:: Prompt ::
Reproduce, exactly, the lines of the material below from the line containing "strings, and what" through the line containing "From S2P Require Import Prelude", with both end lines included and nothing else.

:: Given data ::
____________________

(* ===== verification/BootDemo.v ===== *)
(** * Start-up and signatures: a concrete system

    A file system with signed files, a library whose keys and signatures are
    strings, and what the signature check accepts although it should not. *)

From Stdlib Require Import ZArith Lia Bool List String Ascii.
From stdpp Require Import base functions list strings gmap.
From S2P Require Import Prelude CString EnvSet Timer Task TaskDB TaskDBSpec TaskDBProps TimerDB Lexers ConfConv Ini GlobOpt GlobOptProps.
From S2P Require Import Cgroup ConfParse ConfTask ConfGlob FSeries RtimMsg RtimExec ThrPool SockCom NotiServ CgroupFs Launch MinSetup.
From S2P Require Import ConfFrame Sig SigProps SigConf Boot BootProps.

Open Scope Z_scope.
Open Scope crinit_scope.

#[local] Arguments String.append : simpl nomatch.

(** ** The library *)

(** A key file starts with R, or with E for one that is not parsed to the end.  A
    signature is the start of the key and the hash, in eight bytes. *)
Fixpoint toy_sum (s : string) : nat :=
  match s with EmptyString => O | String c s => (nat_of_ascii c + 3 * toy_sum s) mod 676 end.
Definition toy_hash (data : string) : string :=
  let n := toy_sum data in String (chr (97 + n / 26)) (str1 (chr (97 + n mod 26))).
Definition toy_mark (k hash : string) : string := (str_take 6 (k +:+ "------") +:+ hash)%string.
Definition toy_sign (k data : string) : string := toy_mark k (toy_hash data).

#[export, refine] Instance toy_mbedtls : Mbedtls string := {|
  mbedtls_3 := true;
  mbedtls_pk_init := EmptyString;
  mbedtls_pk_parse_public_key := λ data,
    match data with String "R" _ => (0, data) | String "E" _ => (1, data) | _ => (1, EmptyString) end;
  mbedtls_pk_get_type := λ k, match k with EmptyString => MBEDTLS_PK_NONE | _ => MBEDTLS_PK_RSA end;
  mbedtls_rsa_set_padding := λ k, (0, k);
  rsa_len := λ _, 8%nat;
  sha256 := toy_hash;
  rsassa_pss_verify := λ k hash sig, str_eqb sig (toy_mark k hash);
|}.
Proof. done. Defined.

(** ** The state *)

Record bootd := mkBootd {
  bd_faults : list bool;
  bd_opts : crinitGlobOptStore;
  bd_pool : crinitTimerDB;
  bd_files : list (string * string);
  bd_cg : cgfs;
  bd_sig : crinitSigCtx string;
}.

#[export, refine] Instance bootd_faulty : Faulty bootd := {|
  faults := bd_faults;
  set_faults := λ l s, mkBootd l (bd_opts s) (bd_pool s) (bd_files s) (bd_cg s) (bd_sig s);
  idle := λ s, opt_locked (bd_opts s) = false;
|}.
Proof. all: done || by intros []. Defined.

#[export, refine] Instance bootd_opts : OptState bootd := {|
  get_opts := bd_opts;
  set_opts := λ o s, mkBootd (bd_faults s) o (bd_pool s) (bd_files s) (bd_cg s) (bd_sig s);
|}.
Proof. all: done || by intros []. Defined.

Definition bootd_open (path : string) : M bootd (option string) :=
  λ s, Ret (snd <$> find (λ f, str_eqb f.1 path) (bd_files s)) s.

Definition zeroes (n : nat) : string := string_of_list_ascii (replicate n zero).
Lemma zeroes_length n : String.length (zeroes n) = n.
Proof. unfold zeroes. induction n as [|n IH]; simpl; congruence. Qed.

(** sig.c itself does not call the signature check of confparse.c. *)
Definition bootd_files_only : ConfFiles bootd := {|
  read_file := bootd_open;
  open_file := bootd_open;
  SIGNATURE_SUPPORT := true;
  uninitialised := zeroes;
  uninitialised_length := zeroes_length;
  ConfParse.crinitVerifySignature := λ _ _, mret (-1);
|}.

Definition bootd_ring (desc : string) : option string :=
  if str_eqb desc "crinit-root" then Some "Rroot"%string else None.

Definition bootd_sig_only : @SigState bootd string _ _ bootd_files_only.
Proof.
  refine {|
    get_sig := bd_sig;
    set_sig := λ c s, mkBootd (bd_faults s) (bd_opts s) (bd_pool s) (bd_files s) (bd_cg s) c;
    keyring := bootd_ring;
  |}; try done; try by intros [].
Defined.

#[export] Instance bootd_files : ConfFiles bootd := {|
  read_file := bootd_open;
  open_file := bootd_open;
  SIGNATURE_SUPPORT := true;
  uninitialised := zeroes;
  uninitialised_length := zeroes_length;
  ConfParse.crinitVerifySignature :=
    @Sig.crinitVerifySignature bootd string toy_mbedtls bootd_faulty bootd_opts bootd_files_only bootd_sig_only;
|}.

#[export, refine] Instance bootd_sigs : SigState bootd string := {|
  get_sig := bd_sig;
  set_sig := λ c s, mkBootd (bd_faults s) (bd_opts s) (bd_pool s) (bd_files s) (bd_cg s) c;
  keyring := bootd_ring;
|}.
Proof. all: done || by intros []. Defined.

#[export] Instance bootd_linked : SigLinked bootd string.
Proof. intros data sig s. reflexivity. Qed.

#[export, refine] Instance bootd_timers : TimerState bootd := {|
  TimerDB.get_pool := bd_pool;
  TimerDB.set_pool := λ p s, mkBootd (bd_faults s) (bd_opts s) p (bd_files s) (bd_cg s) (bd_sig s);
  now := λ _, mkTimespec 9 0;
|}.
Proof. all: done || by intros []. Defined.

#[export, refine] Instance bootd_env : ConfEnv bootd := {|
  ENABLE_ELOS := false;
  getpwnam := λ n, if str_eqb n "root" then Some 0 else None;
  getpwuid := λ u, if u =? 0 then Some "root"%string else None;
  getgrnam := λ n, if str_eqb n "root" then Some 0 else None;
  getgrgid := λ g, if g =? 0 then Some "root"%string else None;
  lookup_capability := λ _, None;
  errno_set := λ _, false;
  clock_now := mret (Some (mkTimespec 7 0));
|}.
Proof. intros s. by apply wp_ret. Defined.

#[export, refine] Instance bootd_series : SeriesEnv bootd := {|
  stat_mode := λ path, mret (Some (if String.prefix "/usr/bin/" path then S_IFREG + 493 else S_IFDIR + 493));
|}.
Proof. all: intros; by apply wp_ret. Defined.

#[export, refine] Instance bootd_dirs : DirEnv bootd := {|
  dir_entries := λ s path, Some ("." :: ".." :: omap (λ f, entry_of path f.1) (bd_files s))%string;
  is_regular := λ s dir name _, existsb (λ f, str_eqb f.1 (dir +:+ "/" +:+ name)%string) (bd_files s);
|}.
Proof. all: done. Defined.

#[export] Instance bootd_features : FeatureServices bootd := {|
  crinitSetUseSyslog := λ _, mret tt;
  crinitElosdepActivate := λ _, mret 0;
  GlobOpt.crinitElosdepTaskAdded := λ _, mret 0;
  crinitEloslogInit := mret 0;
  crinitEloslogActivate := λ _, mret 0;
|}.

#[export, refine] Instance bootd_cgs : CgState bootd := {|
  get_cg := bd_cg;
  set_cg := λ f s, mkBootd (bd_faults s) (bd_opts s) (bd_pool s) (bd_files s) f (bd_sig s);
|}.
Proof. all: done || by intros []. Defined.

#[export] Instance bootd_apart : SigApart bootd string.
Proof. split; try by intros ? []. intros s. by apply wlp_ret. Qed.

#[export] Instance demo_boot_env : BootEnv := {|
  ENABLE_CGROUP := true;
  POSIXLY_CORRECT := false;
  CRINIT_DEFAULT_CONFIG_SERIES := "/etc/crinit/default.series";
  CRINIT_DEFAULT_USE_KMSG := false;
  glob_defaults := mkDefaults "/etc/crinit/pk" "/etc/crinit" "/etc/crinit" 500;
  dir_present := λ _, true;
  sock_dir := "/run/crinit";
|}.

(** ** A system that starts *)

Definition demo_net_conf : string := conf_text [("NAME", "net"); ("COMMAND", "/sbin/ip link")]%string.
Definition demo_series_conf : string := conf_text [("TASKS", "net.crinit")]%string.

(** The text and its signature. *)
Definition signed_file (path text k : string) : list (string * string) :=
  [(path, text); ((path +:+ ".sig")%string, toy_sign k text)].

(** The task file is signed with a key that the root key signed. *)
Definition demo_files (task_key : string) : list (string * string) :=
  ("/proc/cmdline"%string, ("quiet crinit.signatures=yes" +:+ str1 c_newline)%string) ::
  signed_file "/etc/crinit/pk/a.der" "Rkey-a" "Rroot" ++
  signed_file "/etc/crinit/default.series" demo_series_conf "Rroot" ++
  signed_file "/etc/crinit/net.crinit" demo_net_conf task_key.

Definition unset_opts : crinitGlobOptStore :=
  mkOpts (λ _, None) (λ _, false) (λ _, 0) (λ _, 0) (λ _, mkEnvSet None 0 0) ∅ 0 no_lists false.

Definition demo_conf_state (files : list (string * string)) : bootd :=
  mkBootd [] unset_opts (mkPool 0 [] false false ∅ 0) files (mkCgfs [] "cpu memory pids" ∅ []) (mkSigCtx EmptyString None 0 None).

Definition demo_machine (files : list (string * string)) : machine bare bootd :=
  mkMachine (mkServer (mkDaemon (mkBare [] (mkDB [] 0 0 false false false false 0) []) (demo_conf_state files)
      (mkInhibit false false 0) [])
    (mkConn [] [] false false) (mkThreadPool 0 0 0 false 0 false false))
    (mkKernel [] 1 0 false ∅ [] 18) false.

Definition boots (files : list (string * string)) : boot_result :=
  match crinit_main (pk := string) [] (demo_machine files) with Ret r _ => r | _ => ExitFailure end.

(** It starts with the task of the signed file, and not if that file is signed with a
    key that nobody signed. *)
Example demo_boots : boots (demo_files "Rkey-a") = Running.
Proof. vm_compute. reflexivity. Qed.
Example demo_refuses : boots (demo_files "Rkey-b") = ExitFailure.
Proof. vm_compute. reflexivity. Qed.

Lemma boot_runs_signed_tasks_witness :
  ∃ s' : machine bare bootd,
    crinit_main (pk := string) [] (demo_machine (demo_files "Rkey-a")) = Ret Running s' ∧
    bools (get_opts (conf s')) SIGNATURES = true ∧ length (taskSet (get_db (db s'))) = 1%nat ∧ trustworthy (pk := string) s'.
Proof.
  pose proof (boot_runs_signed_tasks (pk := string) [] (demo_machine (demo_files "Rkey-a")) I) as Hw.
  assert (match crinit_main (pk := string) [] (demo_machine (demo_files "Rkey-a")) with
          | Ret r s' => r = Running ∧ bools (get_opts (conf s')) SIGNATURES = true ∧ length (taskSet (get_db (db s'))) = 1%nat
          | _ => False
          end) as Hrun by (vm_compute; split_and!; reflexivity).
  unfold wlp in Hw. destruct (crinit_main [] (demo_machine (demo_files "Rkey-a"))) as [r s'| |]; [|done|done].
  destruct Hrun as (-> & Hon & Hlen). exists s'. split; [done|]. split; [done|]. split; [done|]. by apply Hw.
Defined.

(** ** Chains of keys *)

(** The second directory has a key that only the key of the first one signed. *)
Definition chain_files : list (string * string) :=
  signed_file "/k1/a.der" "Rkey-a" "Rroot" ++ signed_file "/k2/b.der" "Rkey-b" "Rkey-a".

Definition demo_ops : list sig_op :=
  [OpLoad (Some "/k1"); OpVerify "text" (toy_sign "Rkey-a" "text"); OpVerify "text" (toy_sign "Rkey-b" "text");
   OpLoad (Some "/k2"); OpVerify "text" (toy_sign "Rkey-b" "text")]%string.

Definition chain_call (ops : list sig_op) : M bootd (option (list Z)) :=
  r ← crinitSigSubsysInit (pk := string) "crinit-root";
  if r =? -1 then mret None else rs ← run_sig_ops ops; mret (Some rs).

Definition run_chain (files : list (string * string)) (ops : list sig_op) : option (list Z * list string) :=
  match chain_call ops (demo_conf_state files) with
  | Ret (Some rs) s => Some (rs, active_keys (bd_sig s))
  | _ => None
  end.

Definition chain_end : bootd :=
  match chain_call demo_ops (demo_conf_state chain_files) with Ret _ s => s | _ => demo_conf_state [] end.

Lemma chain_runs : chain_call demo_ops (demo_conf_state chain_files) = Ret (Some [0; 0; -1; 0; 0]) chain_end.
Proof. vm_compute. reflexivity. Qed.


(** The signature of a key need not be that of the root key: a second call accepts
    keys that a key of the first one signed. *)
Lemma second_load_not_by_root :
  run_chain chain_files [OpLoad (Some "/k1"); OpLoad (Some "/k2")]%string = Some ([0; 0], ["Rkey-b"%string]) ∧
  rsassa_pss_verify "Rroot"%string (sha256 "Rkey-b") (toy_sign "Rkey-a" "Rkey-b") = false.
Proof. split; vm_compute; reflexivity. Qed.

(** ** What should not be accepted *)

(** The signature file of the second key is empty: the array still has the
    signature of the first one, which has the same bytes. *)
Lemma empty_signature_accepted :
  run_chain (signed_file "/k/a.der" "Rkey-a" "Rroot" ++ [("/k/b.der", "Rkey-a"); ("/k/b.der.sig", "")]%string)
    [OpLoad (Some "/k"%string)] = Some ([0], ["Rkey-a"; "Rkey-a"]%string) ∧
  run_chain [("/k/b.der", "Rkey-a"); ("/k/b.der.sig", "")]%string [OpLoad (Some "/k"%string)] = Some ([-1], []).
Proof. split; vm_compute; reflexivity. Qed.

(** A key is used although MbedTLS returned an error for its data. *)
Lemma parse_error_ignored :
  (mbedtls_pk_parse_public_key "Ebroken"%string).1 ≠ 0 ∧
  run_chain (signed_file "/k/a.der" "Ebroken" "Rroot") [OpLoad (Some "/k"%string)] = Some ([0], ["Ebroken"%string]).
Proof. split; [done|vm_compute; reflexivity]. Qed.

(** A key file that fills the array is not read, although it has the maximal size. *)
Lemma full_buffer_refused buf path content s :
  open_file path s = Ret (Some content) s → quiet s → String.length content = String.length buf →
  crinitBinReadAll buf path s = Ret (-1, buf) (s : bootd).
Proof.
  intros Ho Hq Hl. unfold crinitBinReadAll. rewrite (bind_run _ _ _ _ _ Ho). cbv beta iota. rewrite bind_fallible by done.
  by rewrite Hl, Nat.leb_refl.
Qed.

(** An RSA key of more than 4096 bits makes the check read behind the signature. *)
Lemma long_key_undefined {S pk} `{Mbedtls pk} `{SigState S pk} data sig (s : S) :
  quiet s → sig_lock (get_sig s) = Some false → (String.length sig < rsa_len (rootKey (get_sig s)))%nat →
  crinitVerifySignature data sig s = Undef.
Proof.
  intros Hq Hl Hlen. unfold crinitVerifySignature. rewrite (bind_run _ _ s (Some (sha256 data)) s).
  2:{ unfold crinitGenerateHash. by rewrite (bind_run _ _ _ _ _ (fallibleN_quiet 3 s Hq)). }
  cbv beta iota. rewrite (bind_run _ _ _ _ _ (run_sig_lock s Hq Hl)). cbv beta iota. set (s1 := set_sig _ s).
  rewrite (bind_run msig _ s1 (get_sig s1) s1) by done.
  assert (rootKey (get_sig s1) = rootKey (get_sig s)) as -> by (unfold s1; by rewrite get_set_sig).
  unfold crinitMbedtlsVerify. apply Nat.ltb_lt in Hlen. rewrite Hlen, orb_true_r. done.
Qed.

____________________

:: Answer to this problem ::
    strings, and what the signature check accepts although it should not. *)

From Stdlib Require Import ZArith Lia Bool List String Ascii.
From stdpp Require Import base functions list strings gmap.
From S2P Require Import Prelude CString EnvSet Timer Task TaskDB TaskDBSpec TaskDBProps TimerDB Lexers ConfConv Ini GlobOpt GlobOptProps.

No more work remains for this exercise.